1. sizeof() an array
I have declared an array like this:
uint16_t main_theme[] = {
B4, AISS4, A4, GISS4, G4, C5, B4, AISS4, END
};
Those macros are just uint16_t numbers everyone (frequencies to be played). Later I play those tones with this:
void play_melody(uint16_t *mel)
{
for (uint16_t *p = mel; *p != END; p++)
{
if (*p != Z)
carrier.Buzzer.sound(*p);
delay(TONEDELAY);
carrier.Buzzer.noSound();
delay(TONEOFFTIME);
}
}
That works quite well. TONEDELAY is a value of 70 and TONEOFFTIME is 3. In my code I call the function like this:
if (soundOn)
play_melody(main_theme);
else
delay((TONEDELAY + TONEOFFTIME) * (sizeof(main_theme) - 2) / 2);
Everything works like a charm when I have the sound on. But when the sound is off and the delay is supposed to happen, which should last as long as the melody, the delay is not calculated. Each element except the terminating END in the array is a tone that lasts 70 milliseconds (TONEDELAY), after that there's a 3 millisecond silence (TONEOFFTIME). I expect sizeof() to give the total number of bytes in the array. (I take 2 off for the terminating array element, then divide by two to get the number of uint16_t elements).
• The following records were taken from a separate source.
(* ===== verification/Block.v ===== *)
(** * Block: block headers, merged mining proofs and blocks

    Models [src/src/primitives/block.h], [block.cpp], the data of [src/src/auxpow.h]
    and [auxpow.cpp], and the Merkle roots of blocks in
    [src/src/consensus/merkle.cpp].  A header may carry the proof of a parent chain,
    which has a header of its own: the two types are mutually inductive. *)
From S2P Require Import Prelude Endian Uint256 Serialize Amount Transaction Merkle.
From S2P Require ArithUint256.

Definition AUXPOW_CHAIN_ID : Z := 666.
Definition BLOCK_VERSION_DEFAULT : Z := Z.shiftl 1 0.
Definition BLOCK_VERSION_AUXPOW : Z := Z.shiftl 1 8.
Definition BLOCK_VERSION_CHAIN_START : Z := Z.shiftl 1 16.
Definition BLOCK_VERSION_CHAIN_END : Z := Z.shiftl 1 30.
Definition BLOCK_PROOF_OF_STAKE : Z := Z.shiftl 1 0.
Definition BLOCK_STAKE_ENTROPY : Z := Z.shiftl 1 1.
Definition BLOCK_STAKE_MODIFIER : Z := Z.shiftl 1 2.
Definition MTP_L : nat := 64.

(** [nBlockMTP] is its words, row after row. *)
Record CMTPHashData : Type := mk_mtp {
  hashRootMTP : list Z;
  nBlockMTP : list Z;
  nProofMTP : list (list (list Z));
}.

Module Header.
Inductive CBlockHeader : Type := mk {
  nVersion : Z;
  hashPrevBlock : list Z;
  hashMerkleRoot : list Z;
  nTime : Z;
  nBits : Z;
  nNonce : Z;
  nVersionMTP : Z;
  mtpHashValue : list Z;
  auxpow : option CAuxPow;
  mtpHashData : option CMTPHashData;
  nFlags : Z;
}
with CAuxPow : Type := mk_aux {
  tx : CTransaction;
  hashBlock : list Z;
  vMerkleBranch : list (list Z);
  nIndex : Z;
  vChainMerkleBranch : list (list Z);
  nChainIndex : Z;
  parentBlockHeader : CBlockHeader;
}.

Definition NORMAL_SERIALIZE_SIZE : Z := 116.
Definition CURRENT_VERSION : Z := 8.
Definition CURRENT_MTP_VERSION : Z := 0x1000.

(** [SetBlockVersion] *)
Definition block_version (nBlockVersion : Z) : Z :=
  i32 (Z.lor nBlockVersion (AUXPOW_CHAIN_ID * BLOCK_VERSION_CHAIN_START)).

(** The default constructor: [SetNull] after the initializers. *)
Definition null : CBlockHeader :=
  mk (block_version CURRENT_VERSION) (SetNull 32) (SetNull 32) 0 0 0 0x1000 (SetNull 32) None None 0.

Definition IsNull (h : CBlockHeader) : bool := nBits h =? 0.
Definition GetPoWHash (h : CBlockHeader) : list Z := mtpHashValue h.
Definition GetBlockTime (h : CBlockHeader) : Z := nTime h.
(** The quotient of [int]s is truncated. *)
Definition GetChainID (h : CBlockHeader) : Z := Z.quot (nVersion h) BLOCK_VERSION_CHAIN_START.
Definition GetBlockVersion (h : CBlockHeader) : Z := Z.land (nVersion h) 0xff.

Definition SetAuxPow (pow : option CAuxPow) (h : CBlockHeader) : CBlockHeader :=
  let v := match pow with
           | Some _ => Z.lor (nVersion h) BLOCK_VERSION_AUXPOW
           | None => Z.land (nVersion h) (Z.lnot BLOCK_VERSION_AUXPOW)
           end in
  mk v (hashPrevBlock h) (hashMerkleRoot h) (nTime h) (nBits h) (nNonce h) (nVersionMTP h) (mtpHashValue h)
    pow (mtpHashData h) (nFlags h).

Definition is_auxpow (v : Z) : bool := flag_set v BLOCK_VERSION_AUXPOW.
Definition is_stake (f : Z) : bool := flag_set f BLOCK_PROOF_OF_STAKE.
End Header.
Import Header.

(** ** Serialization *)

(** A fixed number of elements, without a count. *)
Definition ser_array {T} (n : nat) (c : Codec T) : Codec (list T) :=
  {| Serialize St os v s := foldl (fun s x => Serialize c x s) s v;
     Unserialize := read_n n (Unserialize c) |}.

(** A part that is there or not. *)
Definition ser_opt {T} (there : bool) (c : Codec T) : Codec (option T) :=
  {| Serialize St os o s := match o with Some x => Serialize c x s | None => s end;
     Unserialize := if there then x ← Unserialize c; mret (Some x) else mret None |}.

Section stream.
Context (be : bool) (nType nVer nTime0 : Z).

(** A word of an array that is written as it is in memory. *)
Definition ser_host_word : Codec Z :=
  {| Serialize St os x := write (host_store be 8 x);
     Unserialize := bs ← read 8; mret (host_load be bs) |}.

(** One entry of [nProofMTP]: the number of blocks in a byte, then the blocks.  The
    assertions are that there are less than 256 and each has 16 bytes. *)
Definition ser_proof : Codec (list (list Z)) :=
  {| Serialize St os v s := foldl (fun s x => write x s) (Serialize ser_uint8 (u8 (Z.of_nat (length v))) s) v;
     Unserialize := n ← Unserialize ser_uint8; read_n (Z.to_nat n) (read 16) |}.

Definition mtp_codec : Codec CMTPHashData :=
  ser_iso (fun d => (hashRootMTP d, (nBlockMTP d, nProofMTP d))) (fun '(a, (b, c)) => mk_mtp a b c)
    (ser_pair (ser_flat 16) (ser_pair (ser_array (MTP_L * 2 * 128) ser_host_word) (ser_array (MTP_L * 3) ser_proof))).

(** The fields every header has. *)
Abbreviation prefix := (Z * (list Z * (list Z * (Z * (Z * (Z * (Z * list Z)))))))%type.
Definition prefix_codec : Codec prefix :=
  ser_pair (ser_int32 be) (ser_pair (ser_flat 32) (ser_pair (ser_flat 32) (ser_pair (ser_uint32 be)
    (ser_pair (ser_uint32 be) (ser_pair (ser_uint32 be) (ser_pair (ser_int32 be) (ser_flat 32))))))).
Definition header_prefix (h : CBlockHeader) : prefix :=
  (nVersion h, (hashPrevBlock h, (hashMerkleRoot h, (nTime h, (nBits h, (nNonce h, (nVersionMTP h, mtpHashValue h))))))).

(** [CMerkleTxSmall] and the fields of [CAuxPow] before the parent's header. *)
Abbreviation aux_fields := (CTransaction * (list Z * (list (list Z) * (Z * (list (list Z) * Z)))))%type.
Definition ser_hashes : Codec (list (list Z)) := ser_vector be 32 (ser_flat 32).
Definition aux_fields_codec : Codec aux_fields :=
  ser_pair (tx_codec be nType nVer nTime0) (ser_pair (ser_flat 32) (ser_pair ser_hashes
    (ser_pair (ser_int32 be) (ser_pair ser_hashes (ser_uint32 be))))).
Definition aux_data (a : CAuxPow) : aux_fields :=
  (tx a, (hashBlock a, (vMerkleBranch a, (nIndex a, (vChainMerkleBranch a, nChainIndex a))))).

(** [SerializationOp] when writing.  A null [auxpow] in a header with the flag would be
    dereferenced; see [header_wf]. *)
Fixpoint write_header {St} {os : OStream St} (h : CBlockHeader) (s : St) {struct h} : St :=
  let s := Serialize prefix_codec (header_prefix h) s in
  let s := if negb (flag_set nType SER_GETHASH) && is_auxpow (nVersion h)
           then match auxpow h with Some a => write_auxpow a s | None => s end else s in
  let s := if negb (is_stake (nFlags h)) && negb (op_eq (mtpHashValue h) (SetNull 32))
           then match mtpHashData h with
                | Some d => if negb (flag_set nType SER_GETHASH) then Serialize mtp_codec d s else s
                | None => s
                end
           else s in
  if negb (flag_set nType SER_GETHASH) && flag_set nType SER_POSMARKER
  then Serialize (ser_int32 be) (nFlags h) s else s
with write_auxpow {St} {os : OStream St} (a : CAuxPow) (s : St) {struct a} : St :=
  write_header (parentBlockHeader a) (Serialize aux_fields_codec (aux_data a) s).

(** [SerializationOp] when reading into a new header, whose [nFlags] is 0 until it is
    read.  A header that is nested [fuel] times deep has more bytes than that, so
    without fuel there is nothing left to read. *)
Fixpoint read_header (fuel : nat) : Reader CBlockHeader :=
  match fuel with
  | O => throw end_of_data
  | S fuel' =>
      '(v, (prev, (root, (t, (bits, (nonce, (vm, mtp))))))) ← Unserialize prefix_codec;
      aux ← (if negb (flag_set nType SER_GETHASH) && is_auxpow v then
               '(x, (hb, (br, (i, (cbr, ci))))) ← Unserialize aux_fields_codec;
               p ← read_header fuel';
               mret (Some (mk_aux x hb br i cbr ci p))
             else mret None);
      data ← (if negb (is_stake 0) && negb (op_eq mtp (SetNull 32))
              then d ← Unserialize mtp_codec; mret (Some d) else mret None);
      flags ← (if negb (flag_set nType SER_GETHASH) && flag_set nType SER_POSMARKER
               then Unserialize (ser_int32 be) else mret 0);
      mret (mk v prev root t bits nonce vm mtp aux data flags)
  end.

Definition read_new_header : Reader CBlockHeader := fun s => read_header (length s) s.

(** The overload for [CReadBlockHeader], for the headers message: the proof data of MTP
    is not read. *)
Definition read_bare_header : Reader CBlockHeader :=
  '(v, (prev, (root, (t, (bits, (nonce, (vm, mtp))))))) ← Unserialize prefix_codec;
  '(aux, flags) ←
    (if negb (flag_set nType SER_GETHASH) then
       aux ← (if is_auxpow v then
                '(x, (hb, (br, (i, (cbr, ci))))) ← Unserialize aux_fields_codec;
                p ← read_new_header;
                mret (Some (mk_aux x hb br i cbr ci p))
              else mret None);
       flags ← (if flag_set nType SER_POSMARKER then Unserialize (ser_int32 be) else mret 0);
       mret (aux, flags)
     else mret (None, 0));
  mret (mk v prev root t bits nonce vm mtp aux None flags).

Definition header_codec : Codec CBlockHeader :=
  {| Serialize St os := write_header; Unserialize := read_new_header |}.
End stream.

(** ** Blocks *)

Record CBlock : Type := mk_block {
  header : CBlockHeader;
  vtx : list CTransaction;
  vchBlockSig : list Z;
  fChecked : bool;
}.

Definition null_block : CBlock := mk_block Header.null [] [] false.
Definition block_of_header (h : CBlockHeader) : CBlock := mk_block h [] [] false.

Definition block_codec (be : bool) (nType nVer nTime0 : Z) : Codec CBlock :=
  ser_iso (fun b => (header b, (vtx b, vchBlockSig b))) (fun '(h, (t, g)) => mk_block h t g false)
    (ser_pair (header_codec be nType nVer nTime0)
       (ser_pair (ser_vector be 16 (tx_codec be nType nVer nTime0)) (ser_byte_vector be))).

(** [CBlock::GetBlockHeader]; [mtpHashValue] stays as the constructor left it. *)
Definition GetBlockHeader (b : CBlock) : CBlockHeader :=
  let h := header b in
  Header.mk (Header.nVersion h) (hashPrevBlock h) (hashMerkleRoot h) (Header.nTime h) (nBits h) (nNonce h)
    (nVersionMTP h) (Header.mtpHashValue Header.null) (auxpow h) (mtpHashData h) (nFlags h).

Section functions.
Context (be : bool) (Hash : list Z -> list Z).

(** [CBlockHeader::GetHash] *)
Definition block_hash (h : CBlockHeader) : list Z :=
  SerializeHash Hash (header_codec be SER_GETHASH PROTOCOL_VERSION 0) h.
Definition GetParentBlockHash (a : CAuxPow) : list Z := block_hash (parentBlockHeader a).

Definition IsProofOfStake (b : CBlock) : bool :=
  match vtx b with _ :: t :: _ => IsCoinStake be t | _ => false end.
Definition IsProofOfWork (b : CBlock) : bool := negb (IsProofOfStake b).

(** A coinstake has an input. *)
Definition GetProofOfStake (b : CBlock) : option (COutPoint.t * Z) :=
  if IsProofOfStake b then
    match vtx b with
    | _ :: t :: _ => i ← vin t !! 0%nat; Some (CTxIn.prevout i, Transaction.nTime t)
    | _ => None
    end
  else Some (COutPoint.null, 0).

Definition GetMaxTransactionTime (b : CBlock) : Z :=
  foldl (fun m t => Z.max m (Transaction.nTime t)) 0 (vtx b).

Definition GetBlockWeight (b : CBlock) : Z :=
  i64 (GetSerializeSize (block_codec be SER_NETWORK (Z.lor PROTOCOL_VERSION SERIALIZE_TRANSACTION_NO_WITNESS) 0) b
         * (WITNESS_SCALE_FACTOR - 1)
       + GetSerializeSize (block_codec be SER_NETWORK PROTOCOL_VERSION 0) b).

Definition IsProtocolV03 (nTimeCoinStake : Z) : bool := nTimeCoinStake >=? 1363800000.
Definition IsProtocolV04 (nTimeBlock : Z) : bool := nTimeBlock >=? 1449100800.
Definition IsProtocolV05 (nTimeTx genesis_nTime nStakeMinAge : Z) : bool := nTimeTx >=? genesis_nTime + nStakeMinAge.

(** [vEntropyBits] is the table of [src/src/checkpoints_eb.cpp]. *)
Definition GetStakeEntropyBit (vEntropyBits : list Z) (vEntropyBits_number_of_blocks : Z) (b : CBlock) (height : Z) : Z :=
  if IsProtocolV04 (Header.nTime (header b)) then
    Z.land (ArithUint256.GetLow64 (UintToArith256 be (block_hash (header b)))) 1
  else if (height >? -1) && (height <=? vEntropyBits_number_of_blocks) then
    Z.land (Z.shiftr (vEntropyBits !!! Z.to_nat (Z.shiftr height 5)) (Z.land height 0x1f)) 1
  else 0.

(** *** Merkle roots *)

Definition txids (b : CBlock) : list (list Z) := map (GetHash Hash be) (vtx b).

Definition BlockMerkleRoot (b : CBlock) : option (list Z * bool) := ComputeMerkleRoot Hash (txids b).

(** The first leaf is written without a look at the size. *)
Definition BlockWitnessMerkleRoot (b : CBlock) : option (list Z * bool) :=
  match vtx b with
  | [] => None
  | _ :: rest => ComputeMerkleRoot Hash (SetNull 32 :: map (GetWitnessHash Hash be) rest)
  end.

Definition BlockMerkleBranch (b : CBlock) (position : Z) : option (list (list Z)) :=
  ComputeMerkleBranch Hash (txids b) position.
End functions.

(** ** Locators *)

Record CBlockLocator : Type := { vHave : list (list Z) }.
The strange thing is that declaring the array with uint16_t main_theme[] = {
will make sizeof() go lost. It couldn't see the size of the array, it sounded like it just gave me the size of one uint16_t. I changed the code to uint16_t main_theme[9] = {
and now it worked. To check whether I found the solution I changed back to uint16_t main_theme[ ] = {
. It still worked! It didn't go back to treating the array as if it had only one element. I repeated the thing with another array. Same happened! uint16_t new_ball_melody[ ] = {
didn't work. Changing to uint16_t new_ball_melody[13] = {
made it work. Changing back to uint16_t new_ball_melody[ ] = {
still working!
My theory is that the compiler doesn't do its job. First, when it sees sizeof(new_ball_melody)
, it fails to count the number of elements in the following ={} thing. It just goes with the datatype. Then when I add the array size, it does its job. It doesn't have to check the {} listing, it just relys on what's in [ ]. And when I change back to [ ] without telling the number of elements, the compiler does a peculiar choice to neglect the empty [ ], probably because now there's no info about a changed array size, so it goes with the size from the previous compilation.
2. char *name = "JOHAN"
I declare a string like char *name = "JOHAN". Then I have a function which should alter the string:
void alter(char *strng)
{
... // stuff like strng[1] = 'G';
}
Everything compiles. But program gets freezed. Somehow I doubted the memory handling here. So I changed it to:
char *name;
name = new char[8];
strcpy(name, "JOHAN");
And now it worked! What happened here? Did I come across two things, where the Arduino compiler doesn't obey the rules of C?